Sunday 8 May 2016

Burnt bridges and minority governments

According to Nicola Sturgeon, the SNP has a mandate not only to form the next Scottish Government but to implement the manifesto on which it fought and won the election. The first part of this statement is clearly true, and none of Scotland's parties have either the capacity or the desire to prevent the SNP from continuing in power.

The second part of the statement, that the SNP has a mandate to implement its manifesto, strikes me as rather beside the point. There is only one way of implementing a manifesto as a minority government, and that is by engaging in horse-trading in order to garner sufficient votes (or abstentions) from other parties to pass your policies into law.

Sturgeon's words were interpreted in at least one newspaper as a threat to Labour and the LibDems that the voters would hold them to account if they stood in the way of SNP policies. But threatening Labour and the LibDems with punishment from the voters is rather like threatening to stand on somebody's toes after you have cut off their legs. The threat is not so much hollow as meaningless, particularly given the perception that Labour's latest drubbing at the polls was at least in part a result of its being perceived as too soft on the constitutional issues. Both parties are likely to conclude that they have little to gain from being midwife to the SNP's third term.

The Conservatives fought a successful campaign based almost entirely on the notion that they would confront the SNP at every turn. It's hard to see how they can now be expected to cooperate with an SNP administration they have been elected to oppose. (And hard to see how the SNP could stomach such support, given the frequency with which they hurl the word "Tory" into every debate and at every opponent.)

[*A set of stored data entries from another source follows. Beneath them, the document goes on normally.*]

Lemma existsb_true_iff {A} (f : A → bool) (l : list A) :
  existsb f l = true ↔ ∃ x, x ∈ l ∧ f x = true.
Proof. rewrite existsb_exists. by setoid_rewrite list_elem_of_In. Qed.

Lemma existsb_false_iff {A} (f : A → bool) (l : list A) :
  existsb f l = false ↔ ∀ x, x ∈ l → f x = false.
Proof.
  rewrite <- not_true_iff_false, existsb_true_iff. split.
  - intros Hno x Hx. apply not_true_iff_false. intros Hfx. apply Hno. eauto.
  - intros Hall (x & Hx & Hfx). specialize (Hall x Hx). congruence.
Qed.

(** ** The track filter *)

Example trackFilter_example :
  let track n := {| name := n; albumName := "A Night at the Opera";
                    uri := "spotify:track:" +:+ n |} in
  trackFilter [ track "Intro"; track "Love of My Life - Live"; track "Intro";
                track "39"; track "Bohemian Rhapsody (Radio Edit)"; track "39" ]
    = [ track "Intro"; track "39" ].
Proof. vm_compute. reflexivity. Qed.

Example split_example :
  split [1; 2; 3; 4; 5] 2 = [[1; 2]; [3; 4]; [5]] ∧ split (@nil nat) 20 = [].
Proof. split; reflexivity. Qed.

(** A name is blacklisted exactly when its lower-cased form contains one of
    the blacklisted words. *)
Lemma isBlacklisted_spec (n : string) :
  isBlacklisted n = true ↔
  ∃ word pre post,
    word ∈ blacklistedWords ∧ toLowerCase n = pre +:+ word +:+ post.
Proof.
  unfold isBlacklisted. rewrite existsb_true_iff. split.
  - intros (word & Hin & Hinc). apply includes_spec in Hinc as (pre & post & Heq).
    by exists word, pre, post.
  - intros (word & pre & post & Hin & Heq). exists word. split; [done|].
    apply includes_spec. by exists pre, post.
Qed.

(** A track is kept exactly when its name is not blacklisted and no track
    at a smaller index of the array being filtered has the same name. *)
Lemma keepTrack_true (track : singleTrack) (index : nat) (self : list singleTrack) :
  keepTrack track index self = true ↔
  isBlacklisted (name track) = false ∧
  ∀ j earlier, j < index → self !! j = Some earlier → name earlier ≠ name track.
Proof.
  unfold keepTrack. destruct (isBlacklisted (name track)).
  { split; [done | by intros [? _]]. }
  destruct (existsb _ _) eqn:Hscan.
  - split; [done|]. intros [_ Hfresh].
    apply existsb_true_iff in Hscan as (earlier & Hin & Heq).
    apply elem_of_take in Hin as (j & Hj & Hlt).
    apply bool_decide_eq_true in Heq. by destruct (Hfresh j earlier).
  - split; [|done]. intros _. split; [done|]. intros j earlier Hlt Hj Heq.
    rewrite existsb_false_iff in Hscan.
    assert (earlier ∈ take index self) as Hin by (apply elem_of_take; eauto).
    apply Hscan in Hin. by apply bool_decide_eq_false in Hin.
Qed.

Lemma trackFilter_names_from (self : list singleTrack) index rest :
  (∀ j, rest !! j = self !! (index + j)) →
  NoDup (name <$> Array_filter_from keepTrack self index rest).
Proof.
  revert index. induction rest as [|x rest IH]; intros index Hrest; simpl.
  { constructor. }
  assert (∀ j, rest !! j = self !! (S index + j)) as Hrest'.
  { intros j. replace (S index + j) with (index + S j) by lia.
    by rewrite <- Hrest. }
  destruct (keepTrack x index self) eqn:Hx; [|by apply IH].
  rewrite fmap_cons. apply NoDup_cons. split; [|by apply IH].
  intros (y & Hname & Hy)%list_elem_of_fmap.
  apply elem_of_Array_filter_from in Hy as (j & Hj & Hkeep).
  apply keepTrack_true in Hkeep as [_ Hfresh].
  apply (Hfresh index x); [lia | | done].
  specialize (Hrest 0). by rewrite Nat.add_0_r in Hrest.
Qed.

(** C1.  For every sequence of tracks, the filtered sequence has no two
    items with the same name (compared literally); every track that is not
    keyword-excluded and is the earliest of its name is kept, and every kept
    track is such an earliest occurrence; and the result is a subsequence of
    the input, in the input's order. *)
Theorem trackFilter_dedup_first_subsequence (S : list singleTrack) :
  NoDup (name <$> trackFilter S) ∧
  (∀ i track,
     S !! i = Some track →
     isBlacklisted (name track) = false →
     (∀ j earlier, j < i → S !! j = Some earlier → name earlier ≠ name track) →
     track ∈ trackFilter S) ∧
  (∀ track,
     track ∈ trackFilter S →
     ∃ i, S !! i = Some track ∧
          isBlacklisted (name track) = false ∧
          ∀ j earlier, j < i → S !! j = Some earlier → name earlier ≠ name track) ∧
  trackFilter S `sublist_of` S.
Proof.
  unfold trackFilter. repeat split.
  - by apply trackFilter_names_from.
  - intros i track Hi Hbl Hfresh. apply elem_of_Array_filter.
    exists i. split; [done|]. by apply keepTrack_true.
  - intros track (i & Hi & Hkeep)%elem_of_Array_filter.
    apply keepTrack_true in Hkeep as [Hbl Hfresh]. by exists i.
  - apply Array_filter_sublist.
Qed.

(** Among tracks whose name is not blacklisted, a track is dropped exactly
    when a track at a smaller index has literally the same name. *)
Lemma keepTrack_false_repetition (track : singleTrack) (index : nat)
    (self : list singleTrack) :
  isBlacklisted (name track) = false →
  keepTrack track index self = false ↔
  ∃ j earlier, j < index ∧ self !! j = Some earlier ∧ name earlier = name track.
Proof.
  intros Hbl. unfold keepTrack. rewrite Hbl.
  destruct (existsb _ _) eqn:Hscan.
  - split; [intros _ | done].
    apply existsb_true_iff in Hscan as (earlier & Hin & Heq).
    apply elem_of_take in Hin as (j & Hj & Hlt).
    apply bool_decide_eq_true in Heq. by exists j, earlier.
  - split; [done|]. intros (j & earlier & Hlt & Hj & Heq).
    rewrite existsb_false_iff in Hscan.
    assert (earlier ∈ take index self) as Hin by (apply elem_of_take; eauto).
    apply Hscan in Hin. by apply bool_decide_eq_false in Hin.
Qed.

This, we are told, is because Scotland has fractured along a constitutional faultline, something that in more hysterical moments is described as "Ulsterisation". There is no denying this, but it's also worth asking how we got here. After their (fairly narrow) defeat in the Independence referendum, the SNP were faced with a choice. They could keep the pressure up, denounce the post-referendum settlement as a betrayal, and keep open the possibility of a second referendum. Or they could decide that the referendum had settled the issue for the time being (I hesitate to use the word "generation"), be an active player in designing the post-referendum settlement, and find common ground with other parties on specific issues.

Not surprisingly, they chose the first path. It was the one that offered the best hopes of achieving independence in the foreseeable future, enabled them to keep a broad coalition of supporters happy, and bolstered their electoral strength. If I was a SNP strategist, I would have made the same choice. But everything has its price, and the price of this strategy was to foreclose any possibility of partnership with the "Unionist" parties. There's no point complaining that potential partners are refusing to cross the river when you are the one who has burnt all the bridges.

As a result, the SNP finds itself in an awkward position. The Conservatives will only support them on major issues if the SNP swears off any attempt to hold IndyRef2 in the course of this parliament. Labour and the LibDems will only support them if they can portray such support as a humiliating climbdown in which SNP has been forced to adopt their policies.

So their most likely partners are the Greens. This could make for a very peculiar form of minority government, one in which the government party has little room for manoeuvre and in which the junior partner can take credit for any successes (land reform, progressive taxation, scrapping of the SNP's plans for cuts in air passenger duty) but won't necessarily be burdened with the blame for its failures. In the worst-case scenario, the government could find itself forced to pass legislation that Green supporters like but which damages the SNP's own electoral base. At the very least, we are in for an interesting five years, and Sturgeon's talk of mandates and manifestos won't allow her to escape the reality of having to choose between the various forms humiliation on offer from the "Unionists" or accepting whatever clapped out nag Patrick Harvie decides to sell her.